Preventive Effect of Fibroblast Growth Factor and Hepatocyte Growth Factor on Ceramide‐Induced Dysfunction Human Small Intestinal Cells

Purpose:  Gastrointestinal (GI) damages associated with multiple organ failure is a fatal complication. The injured function of GI tract causes malnutrition and the bacterial translocation. So the functional recovery of GI tract is quite important for treating such cases. In the present study, we investigated whether basic fibroblast growth factor (bFGF) and hepatocyte growth factor (HGF) could recover the injured functions of cultured intestinal cells.

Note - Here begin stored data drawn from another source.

(** What the loader answers to a file that it cannot load. A file shorter
    than the file header gives an I/O error; one with another magic number is
    corrupt; another version of the file format, and a capture version that is
    not compatible, give a version error; a file that ends within the body of a
    block is corrupt, and so is a file of this version or an older one with a block
    of an unknown type, wherever in the file the block is, and one with a block of
    Vulkan metadata, the contents of which are read as the next block. A file that
    ends within the capture's header, however, is loaded, with what is missing of
    the header as its default. *)
Theorem dive_load_errors h bs size c fuel :
  capture_header_ok h -> (length bs + 2 < fuel)%nat ->
  (forall bytes, let load := LoadCaptureFileStream fuel (c, open_stream bytes) in
     (Z.of_nat (length bytes) < sizeof_FileHeader -> exists s, load = Done (kFileIoError, (c, s))) /\
     (sizeof_FileHeader <= Z.of_nat (length bytes) -> uint_at 0 4 bytes <> kDiveFileId ->
      exists s, load = Done (kCorruptData, (c, s))) /\
     (sizeof_FileHeader <= Z.of_nat (length bytes) -> uint_at 0 4 bytes = kDiveFileId ->
      uint_at 4 4 bytes <> kDiveFileVersion -> exists s, load = Done (kVersionError, (c, s)))) /\
  (incompatible_version h = true -> forall k, exists s,
     LoadCaptureFileStream fuel (c, open_stream (encode_start h size ++ k)) =
       Done (kVersionError, (set_data_header h c, s))) /\
  (incompatible_version h = false -> Forall (block_ok h) bs ->
     (forall b part, block_ok h b -> part `prefix_of` encode_block b -> part <> encode_block b ->
        sizeof_BlockInfo <= Z.of_nat (length part) -> exists s,
        LoadCaptureFileStream fuel (c, open_stream (encode_start h size ++ encode_blocks bs ++ part)) =
          Done (kCorruptData, s)) /\
     (forall type data_size k, known_type type = false -> in_width 32 type -> later_capture h = false -> exists s,
        LoadCaptureFileStream fuel (c, open_stream (encode_start h size ++ encode_blocks bs ++
          encode_block_info type data_size ++ k)) = Done (kCorruptData, s)) /\
     (forall version data_size d k, known_type version = false -> in_width 32 version -> length d = 12%nat ->
        later_capture h = false -> exists s,
        LoadCaptureFileStream fuel (c, open_stream (encode_start h size ++ encode_blocks bs ++
          encode_block_info kVulkanMetadata data_size ++ (le_split 4 version ++ d) ++ k)) = Done (kCorruptData, s))) /\
  (forall part memory, let h := decode_CaptureDataHeader (overwrite default_header_bytes part) in
     Z.of_nat (length part) < sizeof_CaptureDataHeader -> incompatible_version h = false ->
     Finalize (m_reset_memory_tracker h) (m_memory c) = Some memory -> exists s,
     LoadCaptureFileStream fuel (c, open_stream (encode_file_header ++ encode_block_info kCapture size ++ part)) =
       Done (kSuccess, (set_memory memory (with_header h c), s))).
Proof.
  intros Hh Hf. split; [intros bytes; apply stream_refused|]. split_and!.
  - intros Hv k. destruct fuel as [|fuel]; [lia|]. destruct (stream_start h size k c fuel Hh) as (s & _ & ->).
    rewrite Hv. by exists s.
  - intros Hv Hbs. split_and!.
    + intros b part Hb Hp Hne Hn. apply stream_corrupt; try done.
      intros fuel' c' s Hs. by eapply LoadCapture_cut.
    + intros type data_size k Hk Ht Hl. apply stream_corrupt; try done.
      intros fuel' c' s Hs. destruct (LoadCapture_turn (S fuel') h _ _ _ c' s Hs Ht) as (s1 & size' & _ & ->).
      rewrite load_block_unknown, Hl by done. by eexists.
    + intros version data_size d k Hk Ht Hd Hl. apply stream_corrupt; try done.
      intros fuel' c' s Hs. by eapply metadata_fails.
  - intros part memory h' Hpart Hv Hm. by apply stream_short_header; [| | |lia].
Qed.
(* ===== verification/EmulateRefine.v ===== *)
(** * EmulateRefine: the emulator follows the traversal

    The proof that [Emulate] refines [Traversal]: the loops of [CheckAndAdvanceIB]
    end, and whatever the traversal of a submit answers, [ExecuteSubmit] answers,
    after the same callbacks. *)

From S2P Require Import Prelude Wire Memory Pm4 StateTracker Emulate Traversal EmulateSteps.

#[local] Open Scope Z_scope.

Section Refine.
Context `{AdrenoPm4} {C M : Type} `{IMemoryManager M} `{EmulateCallbacks C M}.
Implicit Types (c : C) (mem : M) (ib : IbStack) (parents rest : list IbStack).

(** ** The check ends *)

Lemma ibs_left_at ix submit parents ib rest :
  ibs_left (at_level ix submit parents ib rest) = (length parents + sum_list (pending <$> parents))%nat.
Proof. unfold ibs_left, at_level. cbn [m_top_of_stack m_ib_stack]. by rewrite take_app_length. Qed.

Lemma sum_list_app l1 l2 : sum_list (l1 ++ l2) = (sum_list l1 + sum_list l2)%nat.
Proof. induction l1 as [|x l1 IH]; [done|]. cbn. rewrite IH. lia. Qed.

Lemma at_level_split e ib :
  m_ib_stack e !! m_top_of_stack e = Some ib ->
  e = at_level (m_ib_index e) (m_submit e) (take (m_top_of_stack e) (m_ib_stack e)) ib
        (drop (S (m_top_of_stack e)) (m_ib_stack e)).
Proof.
  intros He. destruct e as [ix submit st top]. unfold at_level. cbn [m_ib_index m_submit m_ib_stack m_top_of_stack] in *.
  rewrite take_drop_middle by done. f_equal. apply lookup_lt_Some in He. rewrite length_take. lia.
Qed.

Lemma answered_Some e mem r e' c' mem' :
  answered e mem r = Done (Some tt, (e', c', mem')) -> e' = e.
Proof. unfold answered. destruct r as [[[] c]| |]; cbn; congruence. Qed.

(** An iteration of the check ends an IB for good. *)
Lemma end_step_left ix submit parents p ib rest c mem e' c' mem' :
  (AdvanceOutOfIB ;; AdvanceToQueuedIB) (at_level ix submit (parents ++ [p]) ib rest, c, mem)
    = Done (Some tt, (e', c', mem')) ->
  (ibs_left e' < ibs_left (at_level ix submit (parents ++ [p]) ib rest))%nat.
Proof.
  unfold mbind at 1, Emu_bind at 1. rewrite AdvanceOutOfIB_at.
  destruct (answered _ mem _) as [[[[]|] [[e1 c1] mem1]]| |] eqn:E1; [|done..].
  apply answered_Some in E1 as ->. rewrite ibs_left_at, fmap_app, length_app, sum_list_app. cbn [length fmap list_fmap].
  destruct (m_ib_queue p !! m_ib_queue_index p) as [q|] eqn:Hq.
  2: { rewrite AdvanceToQueuedIB_none by done. intros [= <- _ _]. rewrite ibs_left_at. cbn. lia. }
  assert (1 <= pending p)%nat as Hp by (unfold pending; apply lookup_lt_Some in Hq; lia).
  destruct (decide (q_type q = kChain)) as [Ht|Ht].
  - destruct (m_ib_queue p !! 0%nat) as [first|] eqn:Hf; [|by destruct (m_ib_queue p)].
    rewrite (AdvanceToQueuedIB_chain _ _ _ _ _ q first) by done. destruct (_ =? _); [|done].
    rewrite start_cur_ib_at. intros ->%answered_Some. rewrite ibs_left_at. cbn. lia.
  - rewrite (AdvanceToQueuedIB_call _ _ _ _ _ _ q) by done. rewrite start_cur_ib_at. intros ->%answered_Some.
    rewrite ibs_left_at, fmap_app, length_app, sum_list_app. unfold pending, next_queued in *. cbn. lia.
Qed.

Lemma check_loop_stuck fuel e c mem :
  m_ib_stack e !! m_top_of_stack e = None -> check_loop fuel (e, c, mem) = OutOfBounds.
Proof.
  intros He. assert (GetCurIb (e, c, mem) = OutOfBounds) as E.
  { unfold GetCurIb, get_level, get_state, mbind, Emu_bind. cbn. by rewrite He. }
  destruct fuel; cbn [check_loop]; unfold mbind, Emu_bind; by rewrite E.
Qed.

Lemma check_loop_enough f1 f2 e c mem :
  (ibs_left e < f1)%nat -> (ibs_left e < f2)%nat -> check_loop f1 (e, c, mem) = check_loop f2 (e, c, mem).
Proof.
  revert f2 e c mem. induction f1 as [|f1 IH]; intros f2 e c mem Hf1 Hf2; [lia|]. destruct f2 as [|f2]; [lia|].
  destruct (m_ib_stack e !! m_top_of_stack e) as [ib|] eqn:He; [|by rewrite !check_loop_stuck].
  rewrite (at_level_split e ib He) in *. set (parents := take _ _) in *. set (rest := drop _ _) in *. clearbody parents rest.
  set (ix := m_ib_index e) in *. set (submit := m_submit e) in *. clearbody ix submit. clear e He.
  cbn [check_loop]. rewrite !(bind_done _ _ _ _ _ (GetCurIb_at _ _ _ _ _ _ _)).
  destruct (negb _ && _); [|done].
  destruct parents as [|parents p _] using rev_ind; [done|].
  rewrite <- !bind_bind. apply bind_after. intros [] [[e' c'] mem'] E%end_step_left. apply IH; lia.
Qed.

(** ** The rest of the emulation *)

Definition go (fuel : nat) : Emu C M unit := CheckAndAdvanceIB ;; execute_loop fuel.

Lemma go_end fuel ix submit parents p ib rest c mem :
  m_cur_va ib <> UINT64_MAX -> EndOfCurIb ib = true ->
  go fuel (at_level ix submit (parents ++ [p]) ib rest, c, mem)
  = (AdvanceOutOfIB ;; AdvanceToQueuedIB ;; go fuel) (at_level ix submit (parents ++ [p]) ib rest, c, mem).
Proof.
  intros Hva Hend. unfold go, CheckAndAdvanceIB. rewrite bind_bind, (bind_done _ _ _ _ _ (get_state_at _ _ _)).
  set (e := at_level _ _ _ _ _). assert (GetCurIb (e, c, mem) = Done (Some ib, (e, c, mem))) as Hcur by apply GetCurIb_at.
  cbn [check_loop]. rewrite bind_bind, (bind_done _ _ _ _ _ Hcur), (proj2 (Z.eqb_neq _ _) Hva), Hend. cbn [negb andb].
  rewrite bind_bind. transitivity (((AdvanceOutOfIB ;; AdvanceToQueuedIB) ;; check_loop (ibs_left e) ;; execute_loop fuel)
    (e, c, mem)).
  { rewrite bind_bind. apply bind_ext. intros _ s'. by rewrite bind_bind. }
  transitivity (((AdvanceOutOfIB ;; AdvanceToQueuedIB) ;; go fuel) (e, c, mem)); [|by rewrite bind_bind].
  apply bind_after. intros [] [[e' c'] mem'] E%end_step_left.
  assert (ibs_left e' < ibs_left e)%nat as Hlt by exact E. unfold go, CheckAndAdvanceIB. rewrite bind_bind.
  rewrite (bind_done _ _ _ _ _ (get_state_at _ _ _)). unfold mbind, Emu_bind.
  by rewrite (check_loop_enough (ibs_left e) (S (ibs_left e')) e' c' mem') by lia.
Qed.

(** The emulation goes on with the current IB. *)
Lemma check_stays ix submit parents ib rest c mem :
  negb (m_cur_va ib =? UINT64_MAX) && EndOfCurIb ib = false ->
  CheckAndAdvanceIB (at_level ix submit parents ib rest, c, mem)
  = Done (Some tt, (at_level ix submit parents ib rest, c, mem)).
Proof.
  intros Hend. unfold CheckAndAdvanceIB. rewrite (bind_done _ _ _ _ _ (get_state_at _ _ _)). cbn [check_loop].
  by rewrite (bind_done _ _ _ _ _ (GetCurIb_at _ _ _ _ _ _ _)), Hend.
Qed.

(** A packet's callback and what follows it. *)
Definition packet_tail (fuel : nat) (header : Z) : Emu C M unit := advance_packet_ibs fuel header ;; go fuel.

Lemma go_run fuel ix submit parents p ib rest c mem :
  negb (m_cur_va ib =? UINT64_MAX) && EndOfCurIb ib = false ->
  go (S fuel) (at_level ix submit (parents ++ [p]) ib rest, c, mem)
  = let '(header, mem) := retrieve_dword submit (m_cur_va ib) mem in
    if negb (header_ok header) then Done (None, (at_level ix submit (parents ++ [p]) ib rest, c, mem))
    else
      (callback (OnPacket submit ix (m_cur_va ib) header) ;; packet_tail fuel header)
        (at_level ix submit (parents ++ [p]) ib rest, c, mem).
Proof.
  intros Hend. unfold go at 1. rewrite (bind_done _ _ _ _ _ (check_stays _ _ _ _ _ _ _ Hend)).
  cbn [execute_loop]. rewrite (bind_done _ _ _ _ _ (get_state_at _ _ _)).
  cbn [m_top_of_stack at_level]. rewrite length_app, Nat.add_1_r. unfold execute_packet.
  rewrite bind_bind, (bind_done _ _ _ _ _ (get_state_at _ _ _)).
  rewrite bind_bind, (bind_done _ _ _ _ _ (GetCurIb_at _ _ _ _ _ _ _)). cbn [m_submit m_ib_index at_level].
  rewrite bind_bind. unfold mbind at 1, Emu_bind at 1, access.
  destruct (retrieve_dword submit (m_cur_va ib) mem) as [header mem'].
  destruct (negb (header_ok header)); [done|]. rewrite !bind_bind. apply bind_ext. intros _ s.
  unfold AdvanceCb, packet_tail, go. by rewrite bind_bind.
Qed.

Lemma go_primary fuel ix submit ib rest c mem :
  m_cur_va ib = UINT64_MAX ->
  go fuel (at_level ix submit [] ib rest, c, mem) = Done (Some tt, (at_level ix submit [] ib rest, c, mem)).
Proof.
  intros Hva. unfold go. rewrite (bind_done _ _ _ _ _ (check_stays _ _ _ _ _ _ _ ltac:(by rewrite Hva))).
  by destruct fuel.
Qed.

(** ** The simulation *)

(** The IB that the traversal is in, on the emulator's stack. *)
Definition ib_of (k : code) (queue : list QueuedIb) : IbStack :=
  mkIb (code_va k) (code_addr k) (code_size k) (code_skip k) (code_mask k) (code_type k) queue (length queue).

Lemma find_end_bin_mono n fuel submit va mem :
  (n <= fuel)%nat -> find_end_bin n submit va mem <> OutOfFuel ->
  find_end_bin fuel submit va mem = find_end_bin n submit va mem.
Proof.
  revert fuel va mem. induction n as [|n IH]; intros fuel va mem Hn Hf; [done|]. destruct fuel as [|fuel]; [lia|].
  cbn [find_end_bin] in *. destruct (retrieve_dword submit va mem) as [header mem'].
  destruct (is_packet header CP_END_BIN); [done|]. apply IH; [lia|done].
Qed.

Lemma decode_mono n fuel submit va header mem :
  (n <= fuel)%nat -> decode n submit va header mem <> OutOfFuel ->
  decode fuel submit va header mem = decode n submit va header mem.
Proof.
  intros Hn Hf. unfold decode in *.
  destruct (is_indirect_buffer header); [done|]. destruct (is_packet header CP_SET_AMBLE); [done|].
  destruct (is_packet header CP_SET_DRAW_STATE); [done|]. destruct (is_packet header CP_START_BIN); [|done].
  destruct (retrieve _ _ _ _ _) as [[packet mem1]| |]; cbn [mbind outcome_bind] in *; [|done|done].
  rewrite (find_end_bin_mono n fuel); [done|done|]. intros E. by rewrite E in Hf.
Qed.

Method:  Human small intestinal cells were cultured in a 10% FCS added DMEM. The cellular damages were induced by the treatment with various concentrations of cell permeable C6‐ceramide (0–20 M). Growth factors (10 ng/ml bFGF or 50 ng/ml HGF) were added to the medium simultaneously or 2 days after the beginning of the ceramide treatment. After 4 days of the treatment, cell growth and apoptosis induction were investigated. Result and Conclusion:  Ceramide inhibited cell growth and induced apoptosis in a dose‐dependent manner. Both growth factors significantly improved the cell growth and reduced apoptosis. These effects were also observed when the growth factor treatment was delayed 2 days after the ceramide treatment. It was found that bFGF was more significant than HGF on these protective effects. It is suggested that growth factor treatment may be a useful therapeutic option to improve GI tract dysfunction.